Once the line holding "Ek & Ev)|[Hm Hno]]." is found in the listing below, write it out and each later line exactly, up to and including the one holding "Lemma partitions_lookup p".

- - - -

(** The objects on an object have a smaller rank, and the fuel is more than it. *)
Lemma get_usage_all (rank : string -> nat) : (forall p q, child p q -> (rank q < rank p)%nat) ->
  forall fuel p, (rank p < fuel)%nat -> exists u, get_usage fuel c ix p = Some u /\
    forall x, x ∈ u <-> exists q, rtc child p q /\ x ∈ own_usage c q.
Proof.
  intros Hrank fuel. induction fuel as [|fuel IH]; intros p Hp; [lia|]. rewrite get_usage_eq.
  assert (forall q, child p q -> exists u, get_usage fuel c ix q = Some u /\
    forall x, x ∈ u <-> exists q', rtc child q q' /\ x ∈ own_usage c q') as Hq.
  { intros q H. apply IH. specialize (Hrank p q H). lia. }
  destruct (usages_all fuel (get_children c ix p)) as (us & -> & Hus).
  { intros q H. destruct (Hq q H) as (u & ? & _). by exists u. }
  cbn. eexists. split; [reflexivity|]. intros x. rewrite elem_of_app, Hus. split.
  - intros [(q & u & H & Eu & Hx)|Hx]; [|exists p; split; [done|done]].
    destruct (Hq q H) as (u' & Eu' & Hu'). assert (u' = u) as -> by congruence. apply Hu' in Hx as (q' & Hr & Hx).
    exists q'. split; [by eapply rtc_l|done].
  - intros (q & Hr & Hx). inversion Hr as [|? q1 ? H1 Hr']; subst; [by right|]. left.
    destruct (Hq q1 H1) as (u & Eu & Hu). exists q1, u. split; [exact H1|]. split; [done|]. apply Hu. by exists q.
Qed.

End Usage.

(** ** The children, without indices *)

(** What lies directly on an object: its cleartext device, its partitions, the
    partitions that a container contains, and the blocks of the volumes of a group. *)
Inductive lies_on (c : client) : string -> string -> Prop :=
  | on_crypto p q b : (q, b) ∈ cl_blocks c -> bl_crypto b = p -> p <> "/" -> lies_on c p (bl_path b)
  | on_table p q d : p ∈ cl_ptable c -> (q, d) ∈ cl_part c -> pt_table d = p -> pt_container d = false -> lies_on c p (pt_path d)
  | on_container p e q d : assoc_get p (cl_part c) = Some e -> pt_container e = true -> pt_table e ∈ cl_ptable c ->
      (q, d) ∈ cl_part c -> pt_table d = pt_table e -> pt_contained d = true -> lies_on c p (pt_path d)
  | on_group p q l k b : is_Some (assoc_get p (cl_vgroups c)) -> (q, l) ∈ cl_lvols c -> lv_vgroup l = p ->
      (k, lv_path l) ∈ cl_lvm2 c -> get_block c k = Some b -> lies_on c p (bl_path b).

(** No two devices are on the same encrypted one, and no two blocks are the same
    volume. *)
Record unshared (c : client) : Prop := {
  un_crypto : forall q q' b b', (q, b) ∈ cl_blocks c -> (q', b') ∈ cl_blocks c -> bl_crypto b = bl_crypto b' ->
    bl_crypto b <> "/" -> b = b';
  un_lvm2 : forall k k' l, (k, l) ∈ cl_lvm2 c -> (k', l) ∈ cl_lvm2 c -> k = k' }.

Lemma last_of_lookup {X Y} (key : X -> string) (value : X -> Y) entries k v :
  (forall x y, x ∈ entries -> y ∈ entries -> key x = key y -> value x = value y) ->
  last_of key value entries !! k = Some v <-> exists x, x ∈ entries /\ key x = k /\ value x = v.
Proof.
  intros Hu. unfold last_of. assert (forall es (m : gmap string Y), (forall x, x ∈ es -> x ∈ entries) ->
    (foldl (fun m x => <[key x := value x]> m) m es !! k = Some v <->
     (exists x, x ∈ es /\ key x = k /\ value x = v) \/ (m !! k = Some v /\ forall x, x ∈ es -> key x <> k))) as H.
  { induction es as [|x es IH]; intros m Hes; cbn [foldl].
    - split; [intros ->; right; split; [done|by intros ? ?%not_elem_of_nil]|].
      intros [(x & ?%not_elem_of_nil & _)|[? _]]; done.
    - rewrite IH by (intros y Hy; apply Hes; by right). split.
      + intros [(y & Hy & E)|[Hm Hno]]; [left; exists y; split; [by right|done]|].
        destruct (decide (key x = k)) as [<-|Hne].
        * rewrite lookup_insert_eq in Hm. injection Hm as <-. left. exists x. split; [by left|done].
        * rewrite lookup_insert_ne in Hm by done. right. split; [done|]. intros y [->|Hy]%elem_of_cons; [done|by apply Hno].
      + intros [(y & [->|Hy]%elem_of_cons & Ek & Ev)|[Hm Hno]].
        * destruct (decide (Exists (fun z => key z = k) es)) as [He|He].
          -- apply Exists_exists in He as (z & Hz & Ez). left. exists z. split; [done|]. split; [done|].
             rewrite <- Ev. apply Hu; [apply Hes; by right|apply Hes; by left|congruence].
          -- right. rewrite <- Ek, lookup_insert_eq, Ev. split; [done|]. intros z Hz Ez. apply He, Exists_exists. exists z.
             by rewrite Ez.
        * left. by exists y.
        * right. rewrite lookup_insert_ne by (apply Hno; by left). split; [done|]. intros y Hy. apply Hno. by right. }
  rewrite H by done. split; [|by left]. intros [?|[Hm _]]; [done|]. by rewrite lookup_empty in Hm.
Qed.

Section Children.
Context (localeCompare : string -> string -> Z) (fuel : nat) (c : client).
Context (c_unshared : unshared c).

Abbreviation ix := (update_indices localeCompare fuel c).

Lemma cleartext_lookup p b : ix_cleartext ix !! p = Some b <-> exists q, (q, b) ∈ cl_blocks c /\ bl_crypto b = p /\ p <> "/".
Proof.
  unfold update_indices. destruct (drive_indices c) as [[broken multi] drv]. cbn [ix_cleartext].
  rewrite last_of_lookup.
  - split.
    + intros (x & [Hne Hx]%list_elem_of_filter & Ek & <-). apply list_elem_of_fmap in Hx as ([q b'] & -> & Hx). exists q.
      cbn in *. subst p. done.
    + intros (q & Hq & Ek & Hne). exists b. split; [|done]. apply list_elem_of_filter. split; [congruence|].
      apply list_elem_of_fmap. by exists (q, b).
  - intros x y [Hne Hx]%list_elem_of_filter [_ Hy]%list_elem_of_filter E.
    apply list_elem_of_fmap in Hx as ([q b1] & -> & Hx), Hy as ([q' b2] & -> & Hy). by apply (un_crypto c c_unshared q q').
Qed.

Lemma partitions_lookup p : default [] (ix_partitions ix !! p) ≡ₚ
  if decide (p ∈ cl_ptable c) then filter (fun d => pt_table d = p) (cl_part c).*2 else [].
Proof.
  unfold update_indices. destruct (drive_indices c) as [[broken multi] drv]. cbn [ix_partitions].
  rewrite lookup_fmap, group_lookup. case_decide; [|done]. cbn. apply merge_sort_Permutation.
Qed.

Lemma lvols_lookup p : default [] (ix_lvols ix !! p) ≡ₚ
  if decide (p ∈ (cl_vgroups c).*1) then filter (fun l => lv_vgroup l = p) (cl_lvols c).*2 else [].
Proof.
  unfold update_indices. destruct (drive_indices c) as [[broken multi] drv]. cbn [ix_lvols].
  rewrite lookup_fmap, group_lookup. case_decide; [|done]. cbn. apply merge_sort_Permutation.
Qed.

Lemma lvol_block_lookup l ob : ix_lvol_block ix !! l = Some ob <-> exists k, (k, l) ∈ cl_lvm2 c /\ get_block c k = ob.
Proof.
  unfold update_indices. destruct (drive_indices c) as [[broken multi] drv]. cbn [ix_lvol_block].
  rewrite last_of_lookup.
  - split; [intros ([k l'] & Hx & <- & E); by exists k|]. intros (k & Hk & E). by exists (k, l).
  - intros [k l1] [k' l2] Hx Hy E. cbn in *. subst l2. by rewrite (un_lvm2 c c_unshared k k' l1 Hx Hy).
Qed.

Lemma in_snd {X} (t : tab X) x : x ∈ t.*2 <-> exists k, (k, x) ∈ t.
Proof. rewrite list_elem_of_fmap. split; [intros ([k y] & -> & H); by exists k|]. intros [k H]. by exists (k, x). Qed.

(** The indices have no other children than the data, and all of them. *)
Lemma children_exact p q : child c ix p q <-> lies_on c p q.
Proof.
  unfold child, get_children. rewrite !elem_of_app. split.
  - intros [H|[H|[H|H]]].
    + destruct (ix_cleartext ix !! p) as [b|] eqn:E; [|by apply not_elem_of_nil in H]. apply list_elem_of_singleton in H as ->.
      apply cleartext_lookup in E as (k & Hk & E & Hne). by apply (on_crypto c p k b).
    + case_bool_decide as Hp; [|by apply not_elem_of_nil in H]. apply list_elem_of_omap in H as (d & Hd & E).
      rewrite partitions_lookup, decide_True in Hd by done. apply list_elem_of_filter in Hd as [Ht [k Hk]%in_snd].
      destruct (pt_container d) eqn:Ec; [done|]. injection E as <-. by apply (on_table c p k d).
    + destruct (assoc_get p (cl_part c)) as [e|] eqn:Ee; [|by apply not_elem_of_nil in H].
      destruct (pt_container e) eqn:Ec; [|by apply not_elem_of_nil in H]. apply list_elem_of_omap in H as (d & Hd & E).
      rewrite partitions_lookup in Hd. case_decide as Hp; [|by apply not_elem_of_nil in Hd].
      apply list_elem_of_filter in Hd as [Ht [k Hk]%in_snd]. destruct (pt_contained d) eqn:Econ; [|done]. injection E as <-.
      by apply (on_container c p e k d).
    + destruct (assoc_get p (cl_vgroups c)) as [vg|] eqn:Ev; [|by apply not_elem_of_nil in H].
      apply list_elem_of_omap in H as (l & Hl & E). rewrite lvols_lookup in Hl. case_decide as Hp; [|by apply not_elem_of_nil in Hl].
      apply list_elem_of_filter in Hl as [Ht [k Hk]%in_snd]. destruct (ix_lvol_block ix !! lv_path l) as [[b|]|] eqn:Eb; try done.
      injection E as <-. apply lvol_block_lookup in Eb as (k' & Hk' & Eb). apply (on_group c p k l k' b); eauto.
  - intros H. destruct H as [p k b Hk E Hne|p k d Hp Hk Ht Ec|p e k d Ee Ec Hp Hk Ht Econ|p k l k' b [vg Ev] Hk Hl Hk' Eb].
    + left. assert (ix_cleartext ix !! p = Some b) as -> by (apply cleartext_lookup; eauto). by apply list_elem_of_singleton.
    + right. left. rewrite bool_decide_eq_true_2 by done. apply list_elem_of_omap. exists d. rewrite Ec. split; [|done].
      rewrite partitions_lookup, decide_True by done. apply list_elem_of_filter. split; [done|]. apply in_snd. by exists k.
    + right. right. left. rewrite Ee, Ec. apply list_elem_of_omap. exists d. rewrite Econ. split; [|done].
      rewrite partitions_lookup, decide_True by done. apply list_elem_of_filter. split; [done|]. apply in_snd. by exists k.
    + right. right. right. rewrite Ev. apply list_elem_of_omap. exists l.
      assert (ix_lvol_block ix !! lv_path l = Some (Some b)) as -> by (apply lvol_block_lookup; eauto). split; [|done].
      rewrite lvols_lookup, decide_True; [apply list_elem_of_filter; split; [done|]; apply in_snd; by exists k|].
      apply assoc_get_elem in Ev. apply list_elem_of_fmap. by exists (p, vg).
Qed.

End Children.

Lemma rtc_agree {A} (R S : A -> A -> Prop) : (forall x y, R x y <-> S x y) -> forall x y, rtc R x y <-> rtc S x y.
Proof. intros H x y. split; intros Hr; induction Hr as [|x y z Hxy _ IH]; [done| |done|]; (eapply rtc_l; [by apply H|exact IH]). Qed.

Lemma judged_in v l x : x ∈ default [] (not_empty (judged v l)) <-> x ∈ l /\ judge x = v.
Proof.
  assert (default [] (not_empty (judged v l)) = judged v l) as -> by by destruct (judged v l).
  unfold judged. rewrite list_elem_of_filter. tauto.
Qed.

(** C39. Nothing that uses a block is missed.  When what lies on what has an end and
    devices are not shared, the uses that are found for an object are those of all
    that lies on it, directly or not: mounted file systems, members of RAID devices,
    volumes of groups, and devices under VDO.  Each of them can be torn down or is
    in the way; when there is neither, nothing on the object is in use. *)
Theorem active_usage_complete localeCompare fuel c rank n path :
  let ix := update_indices localeCompare fuel c in
  unshared c -> (forall p q, lies_on c p q -> (rank q < rank p)%nat) -> (rank path < n)%nat ->
  exists u, get_active_usage n c ix path = Some u /\
    (forall x, x ∈ au_raw u <-> exists q, rtc (lies_on c) path q /\ x ∈ own_usage c q) /\
    (forall x, x ∈ au_raw u <-> x ∈ default [] (au_teardown u) \/ x ∈ default [] (au_blocking u)) /\
    (au_teardown u = None -> au_blocking u = None -> forall q, rtc (lies_on c) path q -> own_usage c q = []).
Proof.
  intros ix Hu Hrank Hn. assert (forall p q, child c ix p q <-> lies_on c p q) as Hc by (intros p q; by apply children_exact).
  destruct (get_usage_all c ix rank) with (fuel := n) (p := path) as (us & E & Hus); [intros p q H; by apply Hrank, Hc|done|].
  unfold get_active_usage. rewrite E. cbn [mbind option_bind]. eexists. split; [reflexivity|]. cbn [au_raw au_teardown au_blocking].
  assert (forall x, x ∈ us <-> x ∈ default [] (not_empty (judged Teardown us)) \/ x ∈ default [] (not_empty (judged Blocking us))) as Hj.
  { intros x. rewrite !judged_in. destruct (judge x); naive_solver. }
  split; [|split; [exact Hj|]].
  - intros x. rewrite Hus. split; intros (q & Hr & Hx); exists q; (split; [|done]); by apply (rtc_agree _ _ Hc).
  - intros Ht Hb q Hr. destruct (own_usage c q) as [|x l] eqn:Eq; [done|]. exfalso.
    assert (x ∈ us) as Hx by (apply Hus; exists q; split; [by apply (rtc_agree _ _ Hc)|rewrite Eq; by left]).
    apply Hj in Hx. rewrite Ht, Hb in Hx. cbn in Hx. by destruct Hx as [?%not_elem_of_nil|?%not_elem_of_nil].
Qed.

- - - -

**YOUR RESPONSE:**
      + intros [(y & [->|Hy]%elem_of_cons & Ek & Ev)|[Hm Hno]].
        * destruct (decide (Exists (fun z => key z = k) es)) as [He|He].
          -- apply Exists_exists in He as (z & Hz & Ez). left. exists z. split; [done|]. split; [done|].
             rewrite <- Ev. apply Hu; [apply Hes; by right|apply Hes; by left|congruence].
          -- right. rewrite <- Ek, lookup_insert_eq, Ev. split; [done|]. intros z Hz Ez. apply He, Exists_exists. exists z.
             by rewrite Ez.
        * left. by exists y.
        * right. rewrite lookup_insert_ne by (apply Hno; by left). split; [done|]. intros y Hy. apply Hno. by right. }
  rewrite H by done. split; [|by left]. intros [?|[Hm _]]; [done|]. by rewrite lookup_empty in Hm.
Qed.

Section Children.
Context (localeCompare : string -> string -> Z) (fuel : nat) (c : client).
Context (c_unshared : unshared c).

Abbreviation ix := (update_indices localeCompare fuel c).

Lemma cleartext_lookup p b : ix_cleartext ix !! p = Some b <-> exists q, (q, b) ∈ cl_blocks c /\ bl_crypto b = p /\ p <> "/".
Proof.
  unfold update_indices. destruct (drive_indices c) as [[broken multi] drv]. cbn [ix_cleartext].
  rewrite last_of_lookup.
  - split.
    + intros (x & [Hne Hx]%list_elem_of_filter & Ek & <-). apply list_elem_of_fmap in Hx as ([q b'] & -> & Hx). exists q.
      cbn in *. subst p. done.
    + intros (q & Hq & Ek & Hne). exists b. split; [|done]. apply list_elem_of_filter. split; [congruence|].
      apply list_elem_of_fmap. by exists (q, b).
  - intros x y [Hne Hx]%list_elem_of_filter [_ Hy]%list_elem_of_filter E.
    apply list_elem_of_fmap in Hx as ([q b1] & -> & Hx), Hy as ([q' b2] & -> & Hy). by apply (un_crypto c c_unshared q q').
Qed.

Lemma partitions_lookup p : default [] (ix_partitions ix !! p) ≡ₚ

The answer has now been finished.